Während nach Mitternacht noch weitere Aufgaben ankamen, fing unser Redner für die Abschlussverhandlung an, sich hierauf vorzubereiten. Mit Abnahme des Workloads konnte sich dann jedes Teammitglied 1-2 Stunden nachts ausruhen und soweit möglich, der Müdigkeit nachgeben. 

Final Negotiation

Gegen 10:30 Uhr ging es dann in die letzte Runde. Nach einem Tapetenwechsel befanden wir uns im Hauptquartier der OECD. Als Delegation nahmen wir hinter dem Tischkärtchen beschriftet mit “Japan” an der großen runden Tafel Platz. Der Saal, in dem wir uns befanden, war durch Holzvertäfelung, Wandteppiche und Vergoldungen und nicht zuletzt, weil hier sonst die OECD tagt, sehr beeindruckend.  

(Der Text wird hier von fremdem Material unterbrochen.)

(** * Command buffers of the HIP adapter

    A shallow embedding of [source/adapters/hip/command_buffer.cpp]: the
    sync-point registry, the recording (append) entry points, the fill helper,
    the reference-counting protocol of command buffers and command handles,
    and the in-place update of a recorded kernel launch.

    Conventions.
    - [size_t] values are integers in [0, 2^64); arithmetic that can leave
      that range is wrapped explicitly with [wrap_size_t].  The 32-bit loop
      counter of the fill helper is wrapped with [wrap_uint32].
    - A sync point is a 32-bit value: the counter of a command buffer steps
      [mod 2 ^ 32].
    - Objects reached through handles (command buffers, command handles,
      kernels) live in a [Heap]; a handle is a key of the heap.
    - A call yields an [exec] value: it returns, it runs into behaviour the
      C++ source leaves undefined (dangling or null dereference, division by
      zero), or the model runs out of loop fuel.
    - Everything the file calls but does not define (the native graph
      library, kernel and memory objects, launch-parameter computation) is
      collected in the class [Externals]; results hold for every instance.
    - The macros read as their names say: [UR_ASSERT(c, e)] returns [e]
      unless [c] holds, [UR_CALL(f, r)] stores the result of [f] in [r], and
      [UR_CHECK_ERROR(f)] throws a [ur_result_t] when the native call [f]
      does not report [hipSuccess].
    - The host is little-endian. *)

From stdpp Require Import gmap list strings.
From Stdlib Require Import ZArith Lia.

Local Open Scope Z_scope.

(** ** Machine integers *)

Definition wrap_size_t (v : Z) : Z := v mod 2 ^ 64.
Definition wrap_uint32 (v : Z) : Z := v mod 2 ^ 32.

(** ** Result codes *)

Inductive ur_result_t : Set :=
| UR_RESULT_SUCCESS
| UR_RESULT_ERROR_INVALID_OPERATION
| UR_RESULT_ERROR_INVALID_VALUE
| UR_RESULT_ERROR_INVALID_SIZE
| UR_RESULT_ERROR_INVALID_KERNEL
| UR_RESULT_ERROR_INVALID_WORK_DIMENSION
| UR_RESULT_ERROR_INVALID_EVENT_WAIT_LIST
| UR_RESULT_ERROR_INVALID_ENUMERATION
| UR_RESULT_ERROR_OUT_OF_HOST_MEMORY
| UR_RESULT_ERROR_OUT_OF_RESOURCES
| UR_RESULT_ERROR_ADAPTER_SPECIFIC
| UR_RESULT_ERROR_UNKNOWN.

#[global] Instance ur_result_t_eq_dec : EqDecision ur_result_t.
Proof. solve_decision. Defined.

(** ** Outcomes of a call *)

Inductive exec (A : Type) : Type :=
| Returns (a : A)
| Undefined
| OutOfFuel.

Arguments Returns {A} a.
Arguments Undefined {A}.
Arguments OutOfFuel {A}.

#[global] Instance exec_ret : MRet exec := fun A a => Returns a.
#[global] Instance exec_bind : MBind exec := fun A B f m =>
  match m with
  | Returns a => f a
  | Undefined => Undefined
  | OutOfFuel => OutOfFuel
  end.

(** Dereferencing a handle: a handle that names no live object is a dangling
    pointer. *)
Definition deref {A : Type} (o : option A) : exec A :=
  match o with
  | Some a => Returns a
  | None => Undefined
  end.

(** ** Handles *)

Abbreviation ur_context_handle_t := nat (only parsing).
Abbreviation ur_device_handle_t := nat (only parsing).
Abbreviation ur_kernel_handle_t := nat (only parsing).
Abbreviation ur_exp_command_buffer_handle_t := nat (only parsing).
Abbreviation ur_exp_command_buffer_command_handle_t := nat (only parsing).
Abbreviation hipFunction_t := nat (only parsing).
(** A native node handle; the model uses the node's position in its graph. *)
Abbreviation hipGraphNode_t := nat (only parsing).
Abbreviation ur_exp_command_buffer_sync_point_t := N (only parsing).

(** ** The native graph *)

Inductive hipMemcpyKind : Set :=
| hipMemcpyHostToHost
| hipMemcpyHostToDevice
| hipMemcpyDeviceToHost
| hipMemcpyDeviceToDevice.

Inductive hipMemoryType : Set :=
| hipMemoryTypeHost
| hipMemoryTypeDevice
| hipMemoryTypeUnified.

Record hipMemsetParams : Set := {
  dst : Z;
  elementSize : Z;
  height : Z;
  pitch : Z;
  value : Z;
  width : Z
}.

Record dim3 : Set := { dim_x : Z; dim_y : Z; dim_z : Z }.

Record hipKernelNodeParams : Set := {
  func : hipFunction_t;
  gridDim : dim3;
  blockDim : dim3;
  sharedMemBytes : Z;
  kernelParams : list Z;
  extra : option Z
}.

Record hipPos : Set := { pos_x : Z; pos_y : Z; pos_z : Z }.
Record hipPitchedPtr : Set := { ptr : Z; ptr_pitch : Z; xsize : Z; ysize : Z }.
Record hipExtent : Set := { extent_width : Z; extent_height : Z; extent_depth : Z }.

Record hipMemcpy3DParms : Set := {
  srcPos : hipPos;
  srcPtr : hipPitchedPtr;
  dstPos : hipPos;
  dstPtr : hipPitchedPtr;
  extent : hipExtent;
  kind : hipMemcpyKind
}.

(** What a node of the native graph does. *)
Inductive hipGraphNodeType : Set :=
| hipGraphNodeTypeEmpty
| hipGraphNodeTypeKernel (NodeParams : hipKernelNodeParams)
| hipGraphNodeTypeMemcpy1D (Dst Src Count : Z) (Kind : hipMemcpyKind)
| hipGraphNodeTypeMemcpy (NodeParams : hipMemcpy3DParms)
| hipGraphNodeTypeMemset (NodeParams : hipMemsetParams).

Record hipGraphNode : Set := {
  dependencies : list hipGraphNode_t;
  payload : hipGraphNodeType
}.

Abbreviation hipGraph_t := (list hipGraphNode) (only parsing).

(** ** Arguments of the unified-runtime API *)

Record ur_rect_offset_t : Set := { offset_x : Z; offset_y : Z; offset_z : Z }.
Record ur_rect_region_t : Set := { region_width : Z; region_height : Z; region_depth : Z }.

(** Where [setKernelArg] reads an argument from: a null pointer, caller
    memory, or the address of a local variable holding [v]. *)
Inductive arg_source : Set :=
| null_source
| host_source (addr : Z)
| local_source (v : Z).

(** ** Collaborators defined outside this file *)

Class Externals : Type := {
  (** kernel objects ([kernel.hpp]) *)
  ur_kernel_handle_t_ : Type;
  getContext : ur_kernel_handle_t_ → ur_context_handle_t;
  getLocalSize : ur_kernel_handle_t_ → Z;
  clearLocalSize : ur_kernel_handle_t_ → ur_kernel_handle_t_;
  get : ur_kernel_handle_t_ → hipFunction_t;
  getArgIndices : ur_kernel_handle_t_ → list Z;
  (** [setKernelArg Index Size Arg K]: the error it throws, if any, and the
      kernel afterwards *)
  setKernelArg : Z → Z → arg_source → ur_kernel_handle_t_ →
                 option ur_result_t * ur_kernel_handle_t_;
  (** memory objects ([memory.hpp]); each is a buffer, as
      [std::get<BufferMem>] requires *)
  ur_mem_handle_t_ : Type;
  getSize : ur_mem_handle_t_ → Z;
  getPtr : ur_mem_handle_t_ → ur_device_handle_t → Z;
  getPtrWithOffset : ur_mem_handle_t_ → ur_device_handle_t → Z → Z;
  getVoid : ur_mem_handle_t_ → ur_device_handle_t → Z;
  (** launch-parameter computation ([enqueue.hpp]): result code, kernel
      afterwards, threads per block and blocks per grid *)
  setKernelParams :
    ur_device_handle_t → nat → list Z → list Z → option (list Z) →
    ur_kernel_handle_t_ → hipFunction_t → list Z → list Z →
    ur_result_t * ur_kernel_handle_t_ * list Z * list Z;
  setCopyRectParams :
    ur_rect_region_t → Z → hipMemoryType → ur_rect_offset_t → Z → Z →
    Z → hipMemoryType → ur_rect_offset_t → Z → Z → hipMemcpy3DParms;
  (** the native library as seen through [UR_CHECK_ERROR]: [None] when the
      call reports [hipSuccess], [Some Err] when the check throws [Err] *)
  hipGraphAddNode_error : hipGraph_t → hipGraphNode → option ur_result_t;
  hipGraphExecKernelNodeSetParams_error :
    hipGraph_t → hipGraphNode_t → hipKernelNodeParams → option ur_result_t;
  hipGraphCreate_ok : bool;
  hipGraphInstantiateWithFlags_ok : hipGraph_t → bool;
  (** [operator new] for the command-buffer object *)
  new_command_buffer_ok : bool;
  (** what a [size_t[3]] member holds before its first write *)
  indeterminate : list Z;
  (** what is thrown is an error code *)
  setKernelArg_throws_error : ∀ ArgIndex ArgSize Arg Kernel,
    (setKernelArg ArgIndex ArgSize Arg Kernel).1 ≠ Some UR_RESULT_SUCCESS;
  hipGraphAddNode_throws_error : ∀ Graph node,
    hipGraphAddNode_error Graph node ≠ Some UR_RESULT_SUCCESS;
  hipGraphExecKernelNodeSetParams_throws_error : ∀ GraphExec Node Params,
    hipGraphExecKernelNodeSetParams_error GraphExec Node Params ≠
    Some UR_RESULT_SUCCESS
}.

(** ** Command buffers and command handles *)

Record ur_exp_command_buffer_handle_t_ : Type := {
  Context : ur_context_handle_t;
  Device : ur_device_handle_t;
  IsUpdatable : bool;
  HIPGraph : hipGraph_t;
  HIPGraphExec : option hipGraph_t;
  SyncPoints : gmap N hipGraphNode_t;
  NextSyncPoint : N;
  CommandHandles : list ur_exp_command_buffer_command_handle_t;
  RefCountInternal : Z;
  RefCountExternal : Z
}.

Module Command.
Record ur_exp_command_buffer_command_handle_t_ : Type := {
  CommandBuffer : ur_exp_command_buffer_handle_t;
  Kernel : ur_kernel_handle_t;
  Node : hipGraphNode_t;
  Params : hipKernelNodeParams;
  WorkDim : nat;
  GlobalWorkOffset : list Z;
  GlobalWorkSize : list Z;
  LocalWorkSize : list Z;
  RefCountInternal : Z;
  RefCountExternal : Z
}.
End Command.

Abbreviation ur_exp_command_buffer_command_handle_t_ :=
  Command.ur_exp_command_buffer_command_handle_t_.

(** Field updates of a command buffer. *)
Definition set_graph (g : hipGraph_t) (cb : ur_exp_command_buffer_handle_t_) :=
  {| Context := Context cb; Device := Device cb; IsUpdatable := IsUpdatable cb;
     HIPGraph := g; HIPGraphExec := HIPGraphExec cb;
     SyncPoints := SyncPoints cb; NextSyncPoint := NextSyncPoint cb;
     CommandHandles := CommandHandles cb;
     RefCountInternal := RefCountInternal cb;
     RefCountExternal := RefCountExternal cb |}.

Diese letzte Verhandlungsrunde aller Delegationen stellte einen abtrennten Teil des Wettbewerbs dar. Es gab für diese Runde spezielle Preise zu gewinnen und die Delegationen wurden so nochmal nach 24 Stunden ununterbrochener Arbeit zur aktiven Teilnahme motiviert. 

Nach 4 Stunden waren wir dann am Ende des Day of Crisis angelangt. Nun kam es zur Verkündung der Sieger der einzelnen Preise. Alle Teams hatten sich sehr gut geschlagen und daher war es umso spannender die Ergebnisse zu hören. Durch die überragende Leistung von Aurelio Corneo in der Abschlussverhandlung im OECD-Hauptquartier erhielt er den Pokal als “Best Oralist”. Mit dieser Freude trotz aller Müdigkeit flogen wir nachmittags nach Berlin zurück. 

Diese tolle Erfahrung wäre nicht möglich gewesen ohne die Unterstützung der Ernst-Reuter-Gesellschaft, welcher wir an dieser Stelle auch ganz herzlich danken wollen.